Anders a été l’un de nos fidèles jusqu’au bout. Il venait régulièrement aux colloques de la SHESL et aux conférences ICHoLS ; pour ces dernières, il fut l’organisateur de l’une d’entre elles à Galway. C’est lors du dernier ICHoLS (Paris, août 2017) que nous nous rencontrâmes pour la dernière fois. Je crois que nous l’avions un peu sinon choqué du moins attristé. Ce polyglotte extraordinaire qui parlait français comme un national et anglais avec une certaine affectation littéraire, ne comprenait pas que l’on abandonnât le combat du français comme langue scientifique et encore moins que l’on ne fût pas parfaitement polyglotte.
Né en Suède, de nationalité finlandaise, il a rajouté le français à ce statut de bilingue en étudiant chez les sœurs franciscaines du Caire. Après dix années passées en Egypte, il quitte le Lycée français du Caire pour rejoindre une école suédoise où il préfère le grec aux mathématiques. À l’occasion de l’obtention d’un prix scolaire, il fait un séjour sur la côte ouest de l’Irlande qui devait lui faire entrevoir l’irlandais. Il poursuit ses études secondaires à Helsingfors. Il suit sa formation universitaire et obtient son doctorat d’études celtiques à Édimbourg (1974, sur l’histoire de l’adverbe en irlandais).

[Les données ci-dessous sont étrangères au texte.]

(* ===== verification/Json.v ===== *)
(** * JSON documents

    Go's [encoding/json] scanner as a pushdown automaton, one byte at a time, and
    [json.Compact] and [json.Valid] on top of it, the way the store uses them:
    [normalizeJSONDocument], [normalizeOptionalJSON] and [compactJSON] of
    [internal/storage/store.go].  The nesting limit of the scanner is the standard
    library's. *)
From S2P Require Import Prelude GoStr Sql.

(** What the scanner is inside of. *)
Inductive parse_state := parseObjectKey | parseObjectValue | parseArrayValue.

(** The scanner's [step] function. *)
Inductive jstate :=
| BeginValueOrEmpty | BeginValue | BeginStringOrEmpty | BeginString | EndValue | EndTop
| InString | InStringEsc | InStringEscU (togo : nat)
| Neg | Digits1 | Digits0 | Dot | Dot0 | ExpE | ESign | E0
| T | Tr | Tru | F | Fa | Fal | Fals | Nn | Nu | Nul.

Record scanner := mkScanner { stp : jstate; parseState : list parse_state }.

Definition maxNestingDepth : Z := 10000.

(** [isSpace]. *)
Definition jspace (c : ascii) : bool :=
  let n := nat_of c in (n =? 32) || (n =? 9) || (n =? 13) || (n =? 10).

Definition ch (c : ascii) (n : nat) : bool := nat_of c =? n.
Definition digit (c : ascii) : bool := (48 <=? nat_of c) && (nat_of c <=? 57).
Definition hex (c : ascii) : bool :=
  digit c || ((97 <=? nat_of c) && (nat_of c <=? 102)) || ((65 <=? nat_of c) && (nat_of c <=? 70)).

(** The outcome of a byte: an error, or the scanner after it and whether [Compact]
    keeps the byte ([false] for [scanSkipSpace] and [scanEnd]). *)
Definition outcome : Type := option (scanner * bool).

Definition keep (st : jstate) (ps : list parse_state) : outcome := Some (mkScanner st ps, true).
Definition skip (st : jstate) (ps : list parse_state) : outcome := Some (mkScanner st ps, false).

Definition stateEndTop (ps : list parse_state) (c : ascii) : outcome :=
  if jspace c then skip EndTop ps else None.

Definition popParseState (ps : list parse_state) : outcome :=
  match ps with
  | [] => None
  | _ :: [] => keep EndTop []
  | _ :: ps => keep EndValue ps
  end.

Definition pushParseState (new : parse_state) (st : jstate) (ps : list parse_state) : outcome :=
  if (Z.of_nat (length (new :: ps)) <=? maxNestingDepth)%Z then keep st (new :: ps) else None.

Definition stateEndValue (ps : list parse_state) (c : ascii) : outcome :=
  match ps with
  | [] => stateEndTop [] c
  | p :: rest =>
      if jspace c then skip EndValue ps
      else match p with
      | parseObjectKey => if ch c 58 then keep BeginValue (parseObjectValue :: rest) else None
      | parseObjectValue =>
          if ch c 44 then keep BeginString (parseObjectKey :: rest)
          else if ch c 125 then popParseState ps else None
      | parseArrayValue =>
          if ch c 44 then keep BeginValue ps
          else if ch c 93 then popParseState ps else None
      end
  end.

Definition stateBeginString (st : jstate) (ps : list parse_state) (c : ascii) : outcome :=
  if jspace c then skip st ps
  else if ch c 34 then keep InString ps else None.

Definition stateBeginValue (st : jstate) (ps : list parse_state) (c : ascii) : outcome :=
  if jspace c then skip st ps
  else if ch c 123 then pushParseState parseObjectKey BeginStringOrEmpty ps
  else if ch c 91 then pushParseState parseArrayValue BeginValueOrEmpty ps
  else if ch c 34 then keep InString ps
  else if ch c 45 then keep Neg ps
  else if ch c 48 then keep Digits0 ps
  else if ch c 116 then keep T ps
  else if ch c 102 then keep F ps
  else if ch c 110 then keep Nn ps
  else if digit c then keep Digits1 ps
  else None.

Definition state0 (ps : list parse_state) (c : ascii) : outcome :=
  if ch c 46 then keep Dot ps
  else if ch c 101 || ch c 69 then keep ExpE ps
  else stateEndValue ps c.

Definition stateESign (ps : list parse_state) (c : ascii) : outcome :=
  if digit c then keep E0 ps else None.

(** [s.step(s, c)]. *)
Definition jstep (s : scanner) (c : ascii) : outcome :=
  let ps := parseState s in
  match stp s with
  | BeginValueOrEmpty =>
      if jspace c then skip BeginValueOrEmpty ps
      else if ch c 93 then stateEndValue ps c else stateBeginValue BeginValueOrEmpty ps c
  | BeginValue => stateBeginValue BeginValue ps c
  | BeginStringOrEmpty =>
      if jspace c then skip BeginStringOrEmpty ps
      else if ch c 125 then
        match ps with
        | _ :: rest => stateEndValue (parseObjectValue :: rest) c
        | [] => None
        end
      else stateBeginString BeginStringOrEmpty ps c
  | BeginString => stateBeginString BeginString ps c
  | EndValue => stateEndValue ps c
  | EndTop => stateEndTop ps c
  | InString =>
      if ch c 34 then keep EndValue ps
      else if ch c 92 then keep InStringEsc ps
      else if nat_of c <? 32 then None else keep InString ps
  | InStringEsc =>
      if existsb (ch c) [98; 102; 110; 114; 116; 92; 47; 34] then keep InString ps
      else if ch c 117 then keep (InStringEscU 3) ps else None
  | InStringEscU togo =>
      if hex c then keep (match togo with 0 => InString | S n => InStringEscU n end) ps else None
  | Neg => if ch c 48 then keep Digits0 ps else if digit c then keep Digits1 ps else None
  | Digits1 => if digit c then keep Digits1 ps else state0 ps c
  | Digits0 => state0 ps c
  | Dot => if digit c then keep Dot0 ps else None
  | Dot0 => if digit c then keep Dot0 ps
            else if ch c 101 || ch c 69 then keep ExpE ps else stateEndValue ps c
  | ExpE => if ch c 43 || ch c 45 then keep ESign ps else stateESign ps c
  | ESign => stateESign ps c
  | E0 => if digit c then keep E0 ps else stateEndValue ps c
  | T => if ch c 114 then keep Tr ps else None
  | Tr => if ch c 117 then keep Tru ps else None
  | Tru => if ch c 101 then keep EndValue ps else None
  | F => if ch c 97 then keep Fa ps else None
  | Fa => if ch c 108 then keep Fal ps else None
  | Fal => if ch c 115 then keep Fals ps else None
  | Fals => if ch c 101 then keep EndValue ps else None
  | Nn => if ch c 117 then keep Nu ps else None
  | Nu => if ch c 108 then keep Nul ps else None
  | Nul => if ch c 108 then keep EndValue ps else None
  end.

Après son service militaire dans la marine finlandaise il resta quelque temps dans l’armée comme traducteur, profitant des voyages qu’offrait cette armée. Il fit une grande partie de sa carrière universitaire à Galway comme spécialiste des études celtiques, mais il enseigna aussi à Utrecht, Helsingfors, Dublin et finalement Sydney (2008-2013). En 1984, il a passé une année sabbatique à Paris. Il a été l’un des piliers internationaux des études celtiques pendant plus de quarante ans, contribuant dans de nombreuses publications à l’analyse linguistique de ces langues en général et de l’irlandais en particulier. Il est difficile de compter le nombre d’institutions et de sociétés savantes que son activité désintéressée a contribué à faire vivre.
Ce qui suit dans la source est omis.